E su Chiesa: “Ha portato entusiasmo e mi piace. Se stiamo sereni siamo destinati ad avere risultati positivi. Sono contento di averlo qua, e lui pure. Ancora è appena arrivato, e nella scorsa stagione ha fatto bene ma in Italia si esaltano i giovani al primo anno per criticarli al secondo. Nonostante sia giovane lo vedo maturo e presente, e son sicuro che darà il proprio apporto. Non ho un mancino, quindi non è vero che giochiamo a piede contrario. Dipenderà dalla costruzione e dalla posizione degli avversari. Più scelta ho meglio è. Chiesa può giocare sia a destra che a sinistra. Bene per me e per la squadra, che può essere più imprevedibile. Hagi calcia bene con tutti e due i piedi, ma credo che il suo ruolo sia più quello del trequartista”.

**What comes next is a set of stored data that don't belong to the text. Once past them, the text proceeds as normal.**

(** ** Properties *)

(** C2: compacting a session keeps its conversation: with [path] the branch
    of the leaf, when [PrepareCompaction] proposes a cut and
    [AppendCompaction] records a summary at it, then what the context said
    before is the previous summary, if any, then exactly the messages handed
    to the summarizer and the turn prefix, then the messages kept; the
    context afterwards is the new summary followed by exactly the messages
    kept, which never open with a tool result; and the prompt, the tools
    (up to the prompt's timestamp), the thinking level and the model are
    those there were. *)
Theorem compaction_keeps_conversation {P : Platform} ok sm env path settings prep summary details fromHook usage :
  reachable ok sm -> fresh sm env -> GetBranch sm None = Some path -> named path ->
  PrepareCompaction path settings = Some (Some prep) ->
  exists before sm' r after kept,
    manager_projection sm = Some before /\
    AppendCompaction sm env summary (Some (cr_FirstKeptEntryID prep)) (cr_TokensBefore prep) details fromHook usage = Some (sm', r) /\
    manager_projection sm' = Some after /\
    compacts prep {| sy_Summary := summary; sy_TokensBefore := cr_TokensBefore prep;
                     sy_Timestamp := timestampMillis (en_stamp env) |} before after kept.
Proof.
  intros Hw%reachable_wf Hf Hb Hr Hp. destruct (branch_ok _ _ Hw Hb) as (Hok & _ & _).
  destruct (path_shape _ Hok Hr) as (head & tail & Hs).
  unfold PrepareCompaction in Hp. destruct (match last path with Some e => is_compaction e | None => false end); [discriminate Hp|].
  rewrite (projection_from _ _ _ _ _ _ _ (path_builds _ Hok) Hs) in Hp. cbn [mbind option_bind] in Hp.
  destruct (prepare_cut _ _ _ _ _ _ Hok Hs Hp) as (j & first & Hj & Hfirst & Hsum & Hopen & Hprev).
  pose proof (manager_projects _ _ _ _ Hb Hs) as Hbefore.
  unfold AppendCompaction. rewrite Hbefore. cbn [mbind option_bind].
  match goal with |- context [BCompaction ?x] => set (c := x) end. set (body := BCompaction c).
  pose proof (appended_branch _ env body _ Hw Hf Hb) as Hb'.
  assert (session_wf (append_body sm env body).1) as Hw'.
  { rewrite <- (with_leaf_id sm). apply append_wf; [done| |done|done]. intros id. apply Hw. }
  destruct (branch_ok _ _ Hw' Hb') as (Hok' & _ & _).
  destruct (appended_shape _ _ _ (new_entry sm env body) _ _ _ Hok' Hok Hr Hs eq_refl Hj Hfirst) as [Hs' _].
  eexists _, _, _, _, _. split_and!; [done|by rewrite <- surjective_pairing|by apply manager_projects|].
  exact (appended_context _ _ _ _ c _ _ _ _ Hok' Hok Hr Hs eq_refl Hj Hfirst Hsum Hopen Hprev eq_refl eq_refl).
Qed.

Si sofferma, in modo piuttosto rapido, anche su un nuovo acquisto: “Veretout, Finché non sarà con noi non ne parlerò. Lo conosco, certamente”.

Conclude con un pensiero per i tifosi: “Sanno benissimo che al di là delle difficoltà o di vedute diverse, tutti sappiamo che quello che conta è ciò che faremo da oggi in avanti. Guardarsi indietro è sbagliato: serve ripartire, e più siamo uniti più siamo forti. I tifosi hanno passione e vogliono vedere una squadra generosa, combattiva, che voglia andare oltre. Daremo tutto, sicuramente. I carichi sono stati rispettati in queste due settimane e sabato avremo qualche difficoltà, ma ben vengano. Aspettiamo questo test con fiducia e positività per affrontarlo nel modo migliore. Il campionato sembra lontano ma non lo è”.